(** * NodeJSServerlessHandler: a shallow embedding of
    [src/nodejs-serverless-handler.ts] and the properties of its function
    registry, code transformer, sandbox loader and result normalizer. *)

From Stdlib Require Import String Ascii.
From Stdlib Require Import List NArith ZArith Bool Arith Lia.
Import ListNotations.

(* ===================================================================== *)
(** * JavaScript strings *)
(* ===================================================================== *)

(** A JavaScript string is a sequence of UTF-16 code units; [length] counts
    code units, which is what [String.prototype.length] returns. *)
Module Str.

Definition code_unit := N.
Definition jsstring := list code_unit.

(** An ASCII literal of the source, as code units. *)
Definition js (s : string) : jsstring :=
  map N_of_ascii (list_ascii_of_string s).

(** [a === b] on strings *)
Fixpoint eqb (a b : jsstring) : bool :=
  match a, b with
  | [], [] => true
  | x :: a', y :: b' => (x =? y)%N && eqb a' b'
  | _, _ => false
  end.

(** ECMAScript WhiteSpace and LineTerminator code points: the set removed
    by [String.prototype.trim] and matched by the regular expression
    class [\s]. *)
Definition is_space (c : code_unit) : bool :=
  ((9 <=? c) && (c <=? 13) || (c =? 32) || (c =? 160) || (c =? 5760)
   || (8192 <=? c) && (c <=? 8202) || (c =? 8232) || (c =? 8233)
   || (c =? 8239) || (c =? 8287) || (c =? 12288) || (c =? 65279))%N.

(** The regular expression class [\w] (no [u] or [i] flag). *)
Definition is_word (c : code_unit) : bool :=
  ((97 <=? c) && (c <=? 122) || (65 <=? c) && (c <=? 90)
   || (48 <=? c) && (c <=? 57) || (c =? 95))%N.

...

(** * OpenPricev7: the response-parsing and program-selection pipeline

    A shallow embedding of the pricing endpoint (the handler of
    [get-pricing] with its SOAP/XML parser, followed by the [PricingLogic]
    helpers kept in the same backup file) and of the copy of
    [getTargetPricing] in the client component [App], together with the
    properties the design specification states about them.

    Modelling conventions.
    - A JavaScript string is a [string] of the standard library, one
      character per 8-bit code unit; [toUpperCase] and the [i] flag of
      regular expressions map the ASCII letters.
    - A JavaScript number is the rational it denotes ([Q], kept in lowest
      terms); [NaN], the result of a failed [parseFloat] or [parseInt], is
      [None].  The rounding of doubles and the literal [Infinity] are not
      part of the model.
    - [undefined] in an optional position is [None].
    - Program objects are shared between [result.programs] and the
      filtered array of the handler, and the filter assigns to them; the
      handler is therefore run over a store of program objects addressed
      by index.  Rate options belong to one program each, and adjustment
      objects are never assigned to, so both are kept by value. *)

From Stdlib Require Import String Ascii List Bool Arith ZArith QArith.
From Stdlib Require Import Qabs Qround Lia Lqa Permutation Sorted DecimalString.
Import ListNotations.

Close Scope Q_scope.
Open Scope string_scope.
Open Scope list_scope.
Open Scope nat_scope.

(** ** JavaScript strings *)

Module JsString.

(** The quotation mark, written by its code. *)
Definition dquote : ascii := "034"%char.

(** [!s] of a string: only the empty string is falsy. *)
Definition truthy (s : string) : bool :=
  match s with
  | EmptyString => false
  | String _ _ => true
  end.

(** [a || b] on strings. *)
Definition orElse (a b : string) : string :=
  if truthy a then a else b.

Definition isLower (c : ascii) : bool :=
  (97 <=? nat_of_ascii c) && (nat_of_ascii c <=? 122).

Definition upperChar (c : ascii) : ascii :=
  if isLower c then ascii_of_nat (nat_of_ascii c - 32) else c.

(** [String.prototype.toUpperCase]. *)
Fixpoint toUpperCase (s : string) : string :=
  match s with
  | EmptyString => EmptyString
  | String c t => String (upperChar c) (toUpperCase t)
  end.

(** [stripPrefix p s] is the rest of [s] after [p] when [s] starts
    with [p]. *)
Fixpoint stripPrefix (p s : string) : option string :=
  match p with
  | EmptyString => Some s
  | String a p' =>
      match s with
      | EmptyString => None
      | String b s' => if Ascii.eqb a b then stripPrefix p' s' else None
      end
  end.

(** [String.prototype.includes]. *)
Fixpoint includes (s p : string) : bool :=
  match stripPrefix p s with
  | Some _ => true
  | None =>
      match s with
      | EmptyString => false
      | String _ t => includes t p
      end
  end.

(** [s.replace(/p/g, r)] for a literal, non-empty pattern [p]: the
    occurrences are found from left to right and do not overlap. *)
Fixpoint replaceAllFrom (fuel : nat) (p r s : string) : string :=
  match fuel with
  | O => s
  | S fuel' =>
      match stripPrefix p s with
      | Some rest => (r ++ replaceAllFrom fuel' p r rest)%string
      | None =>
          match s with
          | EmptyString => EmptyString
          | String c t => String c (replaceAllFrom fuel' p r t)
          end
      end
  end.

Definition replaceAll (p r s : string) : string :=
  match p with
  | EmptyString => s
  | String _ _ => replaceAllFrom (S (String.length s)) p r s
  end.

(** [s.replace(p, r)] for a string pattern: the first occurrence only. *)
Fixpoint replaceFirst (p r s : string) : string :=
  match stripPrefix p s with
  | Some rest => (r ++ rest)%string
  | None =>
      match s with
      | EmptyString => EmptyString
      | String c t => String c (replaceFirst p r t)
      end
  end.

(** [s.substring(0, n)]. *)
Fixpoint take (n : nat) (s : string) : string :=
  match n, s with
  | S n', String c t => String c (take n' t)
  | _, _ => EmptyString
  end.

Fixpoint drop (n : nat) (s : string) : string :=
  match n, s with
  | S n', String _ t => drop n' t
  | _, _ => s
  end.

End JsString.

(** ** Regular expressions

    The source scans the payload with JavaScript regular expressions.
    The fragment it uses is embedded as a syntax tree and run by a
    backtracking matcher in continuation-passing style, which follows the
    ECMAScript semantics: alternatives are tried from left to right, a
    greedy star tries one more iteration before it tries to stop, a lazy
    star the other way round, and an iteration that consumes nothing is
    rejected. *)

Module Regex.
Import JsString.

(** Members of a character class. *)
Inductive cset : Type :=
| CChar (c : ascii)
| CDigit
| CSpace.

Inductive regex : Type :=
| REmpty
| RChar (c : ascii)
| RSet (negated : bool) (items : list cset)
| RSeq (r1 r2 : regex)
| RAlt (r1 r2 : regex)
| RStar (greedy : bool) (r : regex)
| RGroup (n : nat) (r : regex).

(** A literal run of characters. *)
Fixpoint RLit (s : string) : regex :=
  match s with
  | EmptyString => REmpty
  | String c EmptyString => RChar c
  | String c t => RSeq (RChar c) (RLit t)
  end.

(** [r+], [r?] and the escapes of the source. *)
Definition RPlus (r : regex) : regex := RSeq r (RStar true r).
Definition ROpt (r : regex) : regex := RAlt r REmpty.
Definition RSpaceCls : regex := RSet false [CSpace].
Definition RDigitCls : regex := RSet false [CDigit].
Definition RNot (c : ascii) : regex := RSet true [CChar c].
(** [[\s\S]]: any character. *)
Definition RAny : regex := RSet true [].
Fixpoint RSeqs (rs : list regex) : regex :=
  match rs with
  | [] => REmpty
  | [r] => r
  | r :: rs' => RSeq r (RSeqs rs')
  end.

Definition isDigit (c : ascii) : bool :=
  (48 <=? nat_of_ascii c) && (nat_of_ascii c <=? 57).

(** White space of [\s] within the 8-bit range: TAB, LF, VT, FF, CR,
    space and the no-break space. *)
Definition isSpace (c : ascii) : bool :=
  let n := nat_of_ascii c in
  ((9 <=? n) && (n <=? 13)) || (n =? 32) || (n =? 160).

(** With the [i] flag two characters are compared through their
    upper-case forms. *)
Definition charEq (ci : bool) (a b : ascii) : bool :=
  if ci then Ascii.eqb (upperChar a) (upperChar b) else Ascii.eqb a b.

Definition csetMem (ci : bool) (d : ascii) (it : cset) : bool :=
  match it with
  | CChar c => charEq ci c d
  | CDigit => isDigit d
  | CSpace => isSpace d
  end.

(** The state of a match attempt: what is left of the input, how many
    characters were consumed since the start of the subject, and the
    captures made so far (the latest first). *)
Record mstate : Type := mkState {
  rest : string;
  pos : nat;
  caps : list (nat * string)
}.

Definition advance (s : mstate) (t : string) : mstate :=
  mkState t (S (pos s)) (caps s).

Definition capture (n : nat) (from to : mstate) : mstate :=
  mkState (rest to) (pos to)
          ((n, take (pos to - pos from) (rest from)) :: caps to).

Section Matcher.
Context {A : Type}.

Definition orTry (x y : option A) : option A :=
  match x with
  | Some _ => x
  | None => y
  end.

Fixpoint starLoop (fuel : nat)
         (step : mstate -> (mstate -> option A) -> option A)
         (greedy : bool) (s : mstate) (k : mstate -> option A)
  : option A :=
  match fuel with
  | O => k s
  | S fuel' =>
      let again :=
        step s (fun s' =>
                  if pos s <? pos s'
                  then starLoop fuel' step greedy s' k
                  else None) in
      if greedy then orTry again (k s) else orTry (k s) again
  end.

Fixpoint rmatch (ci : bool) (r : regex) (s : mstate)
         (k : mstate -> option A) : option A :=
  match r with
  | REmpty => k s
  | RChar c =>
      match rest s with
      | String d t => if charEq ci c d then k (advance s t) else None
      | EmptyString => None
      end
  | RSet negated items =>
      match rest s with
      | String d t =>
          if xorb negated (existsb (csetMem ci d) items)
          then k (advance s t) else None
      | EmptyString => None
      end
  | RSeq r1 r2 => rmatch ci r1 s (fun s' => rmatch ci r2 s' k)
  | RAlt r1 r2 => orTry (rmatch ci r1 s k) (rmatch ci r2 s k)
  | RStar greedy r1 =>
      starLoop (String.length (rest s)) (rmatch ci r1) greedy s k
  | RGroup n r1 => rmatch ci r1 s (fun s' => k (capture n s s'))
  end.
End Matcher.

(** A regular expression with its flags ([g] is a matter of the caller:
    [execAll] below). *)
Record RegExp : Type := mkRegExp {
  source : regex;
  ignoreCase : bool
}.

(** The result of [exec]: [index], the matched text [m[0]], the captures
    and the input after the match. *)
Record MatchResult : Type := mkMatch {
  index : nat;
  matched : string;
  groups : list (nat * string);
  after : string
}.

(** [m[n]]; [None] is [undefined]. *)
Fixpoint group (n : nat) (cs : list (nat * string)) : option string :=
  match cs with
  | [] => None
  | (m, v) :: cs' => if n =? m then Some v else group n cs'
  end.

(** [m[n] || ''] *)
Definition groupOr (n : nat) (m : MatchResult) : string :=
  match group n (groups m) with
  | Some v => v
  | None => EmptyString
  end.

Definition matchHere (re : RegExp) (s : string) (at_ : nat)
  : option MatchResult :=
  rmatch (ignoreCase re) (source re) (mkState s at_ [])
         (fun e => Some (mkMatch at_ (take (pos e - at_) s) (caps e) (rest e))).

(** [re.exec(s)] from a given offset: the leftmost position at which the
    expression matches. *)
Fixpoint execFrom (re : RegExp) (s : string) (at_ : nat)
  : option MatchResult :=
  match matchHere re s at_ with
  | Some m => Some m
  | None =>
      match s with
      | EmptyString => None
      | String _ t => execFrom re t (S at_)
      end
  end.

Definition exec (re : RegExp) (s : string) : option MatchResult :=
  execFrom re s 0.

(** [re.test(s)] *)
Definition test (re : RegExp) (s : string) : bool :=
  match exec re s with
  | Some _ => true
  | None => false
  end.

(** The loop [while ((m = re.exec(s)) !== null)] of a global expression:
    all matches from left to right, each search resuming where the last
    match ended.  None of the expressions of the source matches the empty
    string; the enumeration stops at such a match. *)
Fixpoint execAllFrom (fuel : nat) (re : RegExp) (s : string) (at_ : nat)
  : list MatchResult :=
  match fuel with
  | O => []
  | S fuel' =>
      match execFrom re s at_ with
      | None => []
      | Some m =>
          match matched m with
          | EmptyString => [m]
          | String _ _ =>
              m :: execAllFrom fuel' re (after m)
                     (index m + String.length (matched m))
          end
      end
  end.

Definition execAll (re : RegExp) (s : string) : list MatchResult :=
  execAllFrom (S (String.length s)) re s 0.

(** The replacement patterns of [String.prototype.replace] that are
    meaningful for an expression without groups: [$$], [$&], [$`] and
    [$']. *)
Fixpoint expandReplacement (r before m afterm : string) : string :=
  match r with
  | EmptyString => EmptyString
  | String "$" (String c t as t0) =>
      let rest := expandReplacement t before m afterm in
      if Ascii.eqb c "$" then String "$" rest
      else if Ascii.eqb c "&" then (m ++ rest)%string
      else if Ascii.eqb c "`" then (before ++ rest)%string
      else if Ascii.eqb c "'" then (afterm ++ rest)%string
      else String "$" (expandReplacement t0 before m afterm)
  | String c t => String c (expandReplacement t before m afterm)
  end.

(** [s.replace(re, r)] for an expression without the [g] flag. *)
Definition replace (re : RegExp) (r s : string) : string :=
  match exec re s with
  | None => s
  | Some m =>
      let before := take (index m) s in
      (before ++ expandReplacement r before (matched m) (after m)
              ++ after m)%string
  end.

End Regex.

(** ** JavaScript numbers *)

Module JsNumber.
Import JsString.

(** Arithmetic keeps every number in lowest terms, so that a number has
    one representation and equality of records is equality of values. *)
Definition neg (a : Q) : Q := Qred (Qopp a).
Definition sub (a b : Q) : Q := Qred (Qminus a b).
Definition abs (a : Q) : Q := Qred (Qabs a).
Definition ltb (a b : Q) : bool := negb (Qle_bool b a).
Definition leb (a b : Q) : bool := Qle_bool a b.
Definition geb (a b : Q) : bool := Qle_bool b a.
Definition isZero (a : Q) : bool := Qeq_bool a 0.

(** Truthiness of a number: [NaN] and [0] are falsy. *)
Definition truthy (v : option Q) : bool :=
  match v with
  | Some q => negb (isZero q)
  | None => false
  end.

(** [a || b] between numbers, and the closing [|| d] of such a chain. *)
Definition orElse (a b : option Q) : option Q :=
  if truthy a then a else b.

* * *

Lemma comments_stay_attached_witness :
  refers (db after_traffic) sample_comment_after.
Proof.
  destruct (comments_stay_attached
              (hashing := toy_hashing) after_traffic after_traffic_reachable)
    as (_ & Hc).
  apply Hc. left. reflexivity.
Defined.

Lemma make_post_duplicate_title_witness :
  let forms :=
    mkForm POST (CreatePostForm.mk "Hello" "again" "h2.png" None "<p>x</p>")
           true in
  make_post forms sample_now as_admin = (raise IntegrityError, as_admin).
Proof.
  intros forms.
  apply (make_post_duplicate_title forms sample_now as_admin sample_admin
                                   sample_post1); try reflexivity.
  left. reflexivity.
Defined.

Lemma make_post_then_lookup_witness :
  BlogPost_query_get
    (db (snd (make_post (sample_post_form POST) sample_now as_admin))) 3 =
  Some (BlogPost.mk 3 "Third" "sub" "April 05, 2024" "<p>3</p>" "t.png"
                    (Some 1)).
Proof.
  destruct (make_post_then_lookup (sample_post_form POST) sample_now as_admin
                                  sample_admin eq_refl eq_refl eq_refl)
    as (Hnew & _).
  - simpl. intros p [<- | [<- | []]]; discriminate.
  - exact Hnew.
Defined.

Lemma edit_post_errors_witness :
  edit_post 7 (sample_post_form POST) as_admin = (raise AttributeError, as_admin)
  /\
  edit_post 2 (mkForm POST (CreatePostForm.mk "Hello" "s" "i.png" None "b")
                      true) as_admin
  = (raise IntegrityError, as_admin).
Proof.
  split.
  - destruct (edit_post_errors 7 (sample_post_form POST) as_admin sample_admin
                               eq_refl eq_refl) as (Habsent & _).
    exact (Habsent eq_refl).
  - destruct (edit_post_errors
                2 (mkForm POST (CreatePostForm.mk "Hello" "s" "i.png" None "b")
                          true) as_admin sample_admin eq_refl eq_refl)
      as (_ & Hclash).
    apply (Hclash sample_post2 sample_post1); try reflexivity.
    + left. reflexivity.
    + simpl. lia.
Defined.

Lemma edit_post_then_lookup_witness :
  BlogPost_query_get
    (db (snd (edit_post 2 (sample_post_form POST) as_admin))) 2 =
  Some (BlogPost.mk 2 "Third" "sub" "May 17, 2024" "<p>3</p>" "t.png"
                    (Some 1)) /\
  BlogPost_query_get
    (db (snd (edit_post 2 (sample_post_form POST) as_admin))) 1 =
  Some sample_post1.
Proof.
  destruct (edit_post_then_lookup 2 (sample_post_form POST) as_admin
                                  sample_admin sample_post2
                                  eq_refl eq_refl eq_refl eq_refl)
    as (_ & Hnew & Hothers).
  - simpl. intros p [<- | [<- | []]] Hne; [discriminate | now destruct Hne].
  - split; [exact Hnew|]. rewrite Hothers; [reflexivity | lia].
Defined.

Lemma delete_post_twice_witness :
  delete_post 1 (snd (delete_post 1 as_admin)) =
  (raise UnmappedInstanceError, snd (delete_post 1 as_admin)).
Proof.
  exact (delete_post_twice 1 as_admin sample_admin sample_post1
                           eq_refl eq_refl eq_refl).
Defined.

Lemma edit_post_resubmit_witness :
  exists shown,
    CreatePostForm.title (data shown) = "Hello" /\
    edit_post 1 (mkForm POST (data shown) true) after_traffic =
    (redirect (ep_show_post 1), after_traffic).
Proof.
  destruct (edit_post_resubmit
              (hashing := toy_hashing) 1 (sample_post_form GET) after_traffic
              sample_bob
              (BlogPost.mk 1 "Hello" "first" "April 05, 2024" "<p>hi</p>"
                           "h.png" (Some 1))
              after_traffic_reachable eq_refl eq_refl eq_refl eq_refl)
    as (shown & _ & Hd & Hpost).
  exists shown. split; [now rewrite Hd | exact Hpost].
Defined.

# PROBLEM DETAILS
A single number is the answer here: the count of lines in the material above holding the string "expressions".

# SOLUTION TO THE PROBLEM
4